Armstrong joined the Society of Women Engineers in 1954. A letter of recommendation for membership from a colleague at Boeing stated, “She has applied herself to her work with considerable energy and has demonstrated the ability to organize her work in an efficient manner.” She served the Pacific Northwest Section as chairman, as presidents were called then, from 1956 to 1957 and again from 1957 to 1958.
She met and married Bill Mudge in 1955 and became pregnant the next year. It was customary at the time for women to leave work early in their pregnancies, but Armstrong kept working until her pregnancy became noticeable. She eventually left and raised three children while developing her skills in computer science and coding.

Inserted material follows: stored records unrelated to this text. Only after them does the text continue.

(* ===== verification/K8sPool.v ===== *)
(** * The pool over Kubernetes

    The pool manager of [PoolManager] with the provider of [K8sProvider]: the
    pool's theorems apply to it through the interface, whoever else deletes
    claims.  But another party that deletes a claim of the pool (the cleanup
    of [Controller], or a user) takes a slot of the pool for good. *)

From stdpp Require Import pretty.
From S2P Require Import Prelude Effects Cache Provider PoolManager PoolInv PoolSpec PoolConc Demo PoolThms K8sProvider.

(** A server that reports the deletion of a claim that is not there. *)
Class K8sNotFound (S : Type) `{K8sServerLaws S ns} := {
  delete_absent s name r s' :
    k8s_answer _ (ClaimDelete ns name) s = (r, s') → name ∉ claims s →
    is_Some r ∧ name ∉ claims s';
}.

Lemma set_prov_wf {P} `{SandboxProviderLaws P} `{Runtime} p (w : world P) prov : pool_inv p w →
  cache_wf (w_heap (set_prov prov w)) (w_cache (set_prov prov w)).
Proof. intros Hinv. exact (pw_cache _ (pi_wf _ _ Hinv)). Qed.

Section pool.
Context {S : Type} `{K8sNotFound S ns} `{Runtime}.
Context (p : PoolManager) (kp : K8sSandboxProvider).
#[local] Instance the_provider : SandboxProvider S := k8s_provider kp.

(** Releasing a sandbox whose claim is gone. *)
Lemma Release_lost w n a : kp_namespace kp = ns →
  cache_wf (w_heap w) (w_cache w) → pool_view w !! n = Some a → n ∉ claims (w_prov w) →
  ∃ e w', run_op p (OpRelease n) w = Some (RetErr (Some e), w') ∧
    cache_wf (w_heap w') (w_cache w') ∧ w_cache w' = w_cache w ∧
    pool_view w' !! n = Some (releasing a) ∧ n ∉ claims (w_prov w').
Proof.
  intros Hns Hwf Hv Hn. unfold pool_view in Hv. apply view_Some in Hv as (l & Hl & Ha); [|done].
  destruct (wf_name _ _ Hwf n l Hl) as (a' & Ha' & Hname). simplify_eq.
  simpl. rewrite Hl. simpl. rewrite (deref_Some _ _ _ Ha).
  change (@DeleteSandbox S the_provider) with (λ name, exec (k8s_DeleteSandbox kp name)). cbn.
  destruct (k8s_answer _ (ClaimDelete (kp_namespace kp) (SandboxName a)) (w_prov w)) as [r s'] eqn:Hd.
  destruct (delete_absent _ _ _ _ Hd Hn) as [[e ->] Hn']. cbn.
  eexists _, _. split; [done|]. cbn. split_and!; [|done| |done].
  - by eapply cache_wf_write.
  - unfold pool_view. cbn. rewrite (view_write _ _ _ a) by done.
    rewrite bool_decide_true by done. by rewrite lookup_insert_eq.
Qed.

Lemma releases_lost k w n a : kp_namespace kp = ns →
  cache_wf (w_heap w) (w_cache w) → pool_view w !! n = Some a → n ∉ claims (w_prov w) →
  ∃ rs w', run_ops p (replicate k (OpRelease n)) w = Some (rs, w') ∧ length rs = k ∧
    Forall (λ r, ∃ e, r = RetErr (Some e)) rs ∧ w_cache w' = w_cache w ∧
    (∃ a', pool_view w' !! n = Some a' ∧ ((0 < k)%nat → a' = releasing a) ∧
       releasing a' = releasing a).
Proof.
  intros Hns. revert w a. induction k as [|k IH]; intros w a Hwf Hv Hn; simpl replicate.
  { exists [], w. split_and!; [done..|]. exists a. split_and!; [done|lia|done]. }
  destruct (Release_lost w n a Hns Hwf Hv Hn) as (e & w1 & Hr1 & Hwf1 & Hc1 & Hv1 & Hn1).
  destruct (IH w1 (releasing a) Hwf1 Hv1 Hn1) as (rs & w' & Hr & Hl & Hf & Hc & a' & Hv' & Hk & Hre).
  exists (RetErr (Some e) :: rs), w'. cbn [run_ops]. rewrite Hr1. cbn. rewrite Hr. cbn.
  split_and!; [done|by f_equal|constructor; eauto|congruence|].
  exists a'. split_and!; [done| |exact Hre]. change ((0 < Datatypes.S k)%nat → a' = releasing a). intros _. destruct k as [|k]; [|by rewrite Hk by lia].
  cbn in Hr. injection Hr as _ <-. congruence.
Qed.

(** C39: a slot whose claim somebody else deleted is lost: however often
    its release is retried, every attempt fails with the server's answer that
    there is no such claim, and the allocation stays in the cache, releasing,
    so the pool's size does not go down. *)
Theorem lost_claim_never_released k w n a :
  kp_namespace kp = ns → cache_wf (w_heap w) (w_cache w) → pool_view w !! n = Some a →
  n ∉ claims (w_prov w) → (0 < k)%nat →
  ∃ rs w', run_ops p (replicate k (OpRelease n)) w = Some (rs, w') ∧ length rs = k ∧
    Forall (λ r, ∃ e, r = RetErr (Some e)) rs ∧
    pool_view w' !! n = Some (releasing a) ∧ Len (w_cache w') = Len (w_cache w).
Proof.
  intros Hns Hwf Hv Hn Hk.
  destruct (releases_lost k w n a Hns Hwf Hv Hn) as (rs & w' & Hr & Hl & Hf & Hc & a' & Hv' & Ha & _).
  exists rs, w'. split_and!; [done..| |by rewrite Hc]. by rewrite Hv', Ha.
Qed.

End pool.

(** ** Witnesses *)

#[local] Existing Instance demo_runtime.
#[local] Instance demo_k8s_provider : SandboxProvider demo_cluster := k8s_provider demo_k8s.

#[local] Instance demo_not_found : @K8sNotFound demo_cluster demo_server "default" demo_server_laws.
Proof.
  split. intros [t g] name r s' Hd Hn. unfold k8s_answer, demo_server in Hd. simpl in *.
  rewrite decide_False in Hd by done. injection Hd as <- <-. by split.
Qed.

(** One sandbox allocated on the cluster. *)
Definition demo_k8s_active : world demo_cluster :=
  world_after demo_pool [OpAllocate "alice"] (init_world (4, ∅)).

Definition demo_k8s_alloc : Allocation := deref (w_heap demo_k8s_active) 1%positive.

(** The same world after its claim was deleted behind the pool's back. *)
Definition demo_k8s_lost : world demo_cluster := set_prov (6, ∅) demo_k8s_active.

Lemma demo_k8s_active_inv : @pool_inv _ demo_k8s_provider (k8s_provider_laws demo_k8s) _ demo_pool demo_k8s_active.
Proof. apply world_after_inv. by apply pool_inv_init. Qed.

Lemma demo_k8s_lost_wf : cache_wf (w_heap demo_k8s_lost) (w_cache demo_k8s_lost).
Proof. exact (set_prov_wf demo_pool demo_k8s_active (6, ∅) demo_k8s_active_inv). Qed.

Lemma lost_claim_never_released_witness :
  pool_view demo_k8s_active !! "oc-5" = Some demo_k8s_alloc ∧
  ∃ rs w', run_ops demo_pool (replicate 3 (OpRelease "oc-5")) demo_k8s_lost = Some (rs, w') ∧
    length rs = 3%nat ∧ Forall (λ r, ∃ e, r = RetErr (Some e)) rs ∧
    pool_view w' !! "oc-5" = Some (releasing demo_k8s_alloc) ∧
    Len (w_cache w') = Len (w_cache demo_k8s_lost).
Proof.
  split; [vm_compute; reflexivity|].
  apply (lost_claim_never_released (ns := "default") demo_pool demo_k8s 3 demo_k8s_lost "oc-5"
    demo_k8s_alloc); [reflexivity|exact demo_k8s_lost_wf|vm_compute; reflexivity| |lia].
  vm_compute. discriminate.
Defined.

(** ** A collection during an assignment *)

(** One warm sandbox on the cluster, idle for a while. *)
Definition demo_k8s_warm : world demo_cluster :=
  world_after demo_pool (OpAllocateWarm :: replicate 5 (OpRunGC 100)) (init_world (4, ∅)).

(** The collection lists the cache; [Allocate] picks the idle sandbox and
    marks it active; the collection runs to its end; [Allocate] goes on. *)
Definition stale_sched : list nat :=
  [1; 1]%nat ++ replicate 3 0%nat ++ replicate 20 1%nat ++ replicate 20 0%nat.

Definition stale_end : world demo_cluster * list (prog poolE (option loc)) :=
  run_turns handle stale_sched (demo_k8s_warm, client demo_pool <$> [OpAllocate "alice"; OpRunGC 5]).

(** The read that gives the session its id. *)
Definition stale_session : nat := 14.

#[local] Abbreviation k8s_inv :=
  (@pool_inv _ demo_k8s_provider (k8s_provider_laws demo_k8s) demo_runtime demo_pool).

Lemma stale_reachable :
  rtc (cstep handle) (demo_k8s_warm, client demo_pool <$> [OpAllocate "alice"; OpRunGC 5])
    (stale_end.1, stale_end.2).
Proof. rewrite <- surjective_pairing. apply run_turns_sound. Qed.

(** A world of one allocation, in use under a session. *)
Lemma pool_inv_single {P} `{SandboxProviderLaws P} `{Runtime} p (w : world P) l a k :
  w_heap w = {[l := a]} → byName (w_cache w) = {[SandboxName a := l]} →
  bySession (w_cache w) = {[SessionID a := l]} → SessionID a = env_uuid k → env_uuid k ≠ "" →
  Status a ≠ StatusIdle → (k < w_tick w)%nat → (l < w_next w)%positive →
  SandboxName a ∈ live (w_prov w) → w_mu w = false → 1 ≤ maxSize p → pool_inv p w.
Proof.
  intros Hh Hn Hs Hsid Hne Hst Hk Hl Hlive Hmu Hmax.
  split; [|done|by unfold Len; rewrite Hn, map_size_singleton].
  split; [split| | | |]; rewrite ?Hh, ?Hn, ?Hs.
  - intros n l' [<- <-]%lookup_singleton_Some. exists a. by rewrite lookup_singleton_eq.
  - intros s l' [<- <-]%lookup_singleton_Some. split; [congruence|]. exists a.
    by rewrite !lookup_singleton_eq.
  - intros n l' a' [<- <-]%lookup_singleton_Some [_ <-]%lookup_singleton_Some _.
    by rewrite lookup_singleton_eq.
  - by intros l' a' [<- <-]%lookup_singleton_Some.
  - by intros l' a' [<- <-]%lookup_singleton_Some.
  - intros l' a' [<- <-]%lookup_singleton_Some _. eauto.
  - rewrite dom_singleton. set_solver.
Qed.

Lemma stale_end_inv : k8s_inv stale_end.1.
Proof.
  apply (pool_inv_single demo_pool _ 1%positive (deref (w_heap stale_end.1) 1%positive) stale_session).
  1, 2, 3, 4: vm_compute; reflexivity.
  1, 2: vm_compute; discriminate.
  1, 2: vm_compute; repeat constructor.
  2: vm_compute; reflexivity.
  - apply (bool_decide_unpack _). vm_compute. exact I.
  - vm_compute. discriminate.
Qed.

Lemma stale_stays ops :
  OpRelease (SandboxName (deref (w_heap stale_end.1) 1%positive)) ∉ ops →
  ∃ rs w' a', run_ops demo_pool ops stale_end.1 = Some (rs, w') ∧
    pool_view w' !! SandboxName (deref (w_heap stale_end.1) 1%positive) = Some a' ∧
    Status a' = StatusReleasing.
Proof.
  intros Hnin.
  destruct (run_ops_releasing demo_pool _ ops stale_end.1
    (deref (w_heap stale_end.1) 1%positive) stale_end_inv Hnin) as (rs & w' & a' & ? & _ & ? & ?).
  - vm_compute. reflexivity.
  - vm_compute. reflexivity.
  - by exists rs, w', a'.
Qed.

(** C38: there is a schedule in which a collection deletes a sandbox that is
    being assigned: [claimIdle] marks a warm sandbox active before it updates
    the time of its last activity, and [RunGC] takes no lock.  A collection
    between the two deletes the sandbox although its user's idle time is
    within the timeout; the user is still handed it under a new session, its
    entry is put back into the cache as releasing, and there it stays under
    every later sequence of calls, collections included, that does not
    release it by name. *)
Theorem collection_during_assignment :
  ∃ w ts l, rtc (cstep handle)
      (demo_k8s_warm, client demo_pool <$> [OpAllocate "alice"; OpRunGC 5]) (w, ts) ∧
    ts = [Ret (Some l); Ret None] ∧
    let a := deref (w_heap w) l in
    UserID a = "alice" ∧ SessionID a ≠ "" ∧ env_now (w_tick w) - 5 ≤ LastActivity a ∧
    SandboxName a ∈ claims (w_prov demo_k8s_warm) ∧ SandboxName a ∉ claims (w_prov w) ∧
    Get (w_cache w) (SandboxName a) = Some l ∧ Status a = StatusReleasing ∧
    ∀ ops, OpRelease (SandboxName a) ∉ ops →
      ∃ rs w' a', run_ops demo_pool ops w = Some (rs, w') ∧
        pool_view w' !! SandboxName a = Some a' ∧ Status a' = StatusReleasing.
Proof.
  exists stale_end.1, stale_end.2, 1%positive. split; [exact stale_reachable|].
  split; [vm_compute; reflexivity|]. cbn zeta. split_and!.
  - vm_compute. reflexivity.
  - vm_compute. discriminate.
  - vm_compute. discriminate.
  - apply (bool_decide_unpack _). vm_compute. exact I.
  - apply (bool_decide_unpack _). vm_compute. exact I.
  - vm_compute. reflexivity.
  - vm_compute. reflexivity.
  - apply stale_stays.
Qed.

Armstrong returned to work outside the engineering field in 1979, but at a party she mentioned to a woman who happened to work for Boeing that she was an aeronautical engineer. Soon she found herself back at Boeing as a computer-aided design, or CAD, specialist. She rejoined SWE as a senior member in 1983.
Armstrong earned a certificate of outstanding performance at Boeing for her work on the 747 and 767 airliners. She often mentored younger engineers, teaching them to think in terms of three dimensions rather than relying solely on computer results and 2D CAD designs. “I would explain to them that you have to visualize,” she told the Seattle Times in a 2016 article.
That article was written in response to a request from her grandson, Ryan Anderson, then 21, who asked the newspaper to correct its 1951 article: Armstrong was, after all, a woman and not a girl, as the headline had referenced. “She’s my biggest hero,” Anderson told the paper. The newspaper obliged with an article headlined “UW engineering grad wasn’t a ‘girl’ among men in ’51.” The author, Erik Lacitis, wrote: “It’s a bit late — 65 years late — but the Seattle Times is happy to clarify a story the paper ran on Sunday, June 10, 1951.”
Armstrong retired early from Boeing in 1995 and began to travel the world. She served on the altar guild at her church and thoroughly enjoyed time with her grandchildren. She was an avid fan of the UW Huskies and Seattle Seahawks football teams. She is remembered by family and friends as a trailblazer and the epitome of altruism and unconditional love.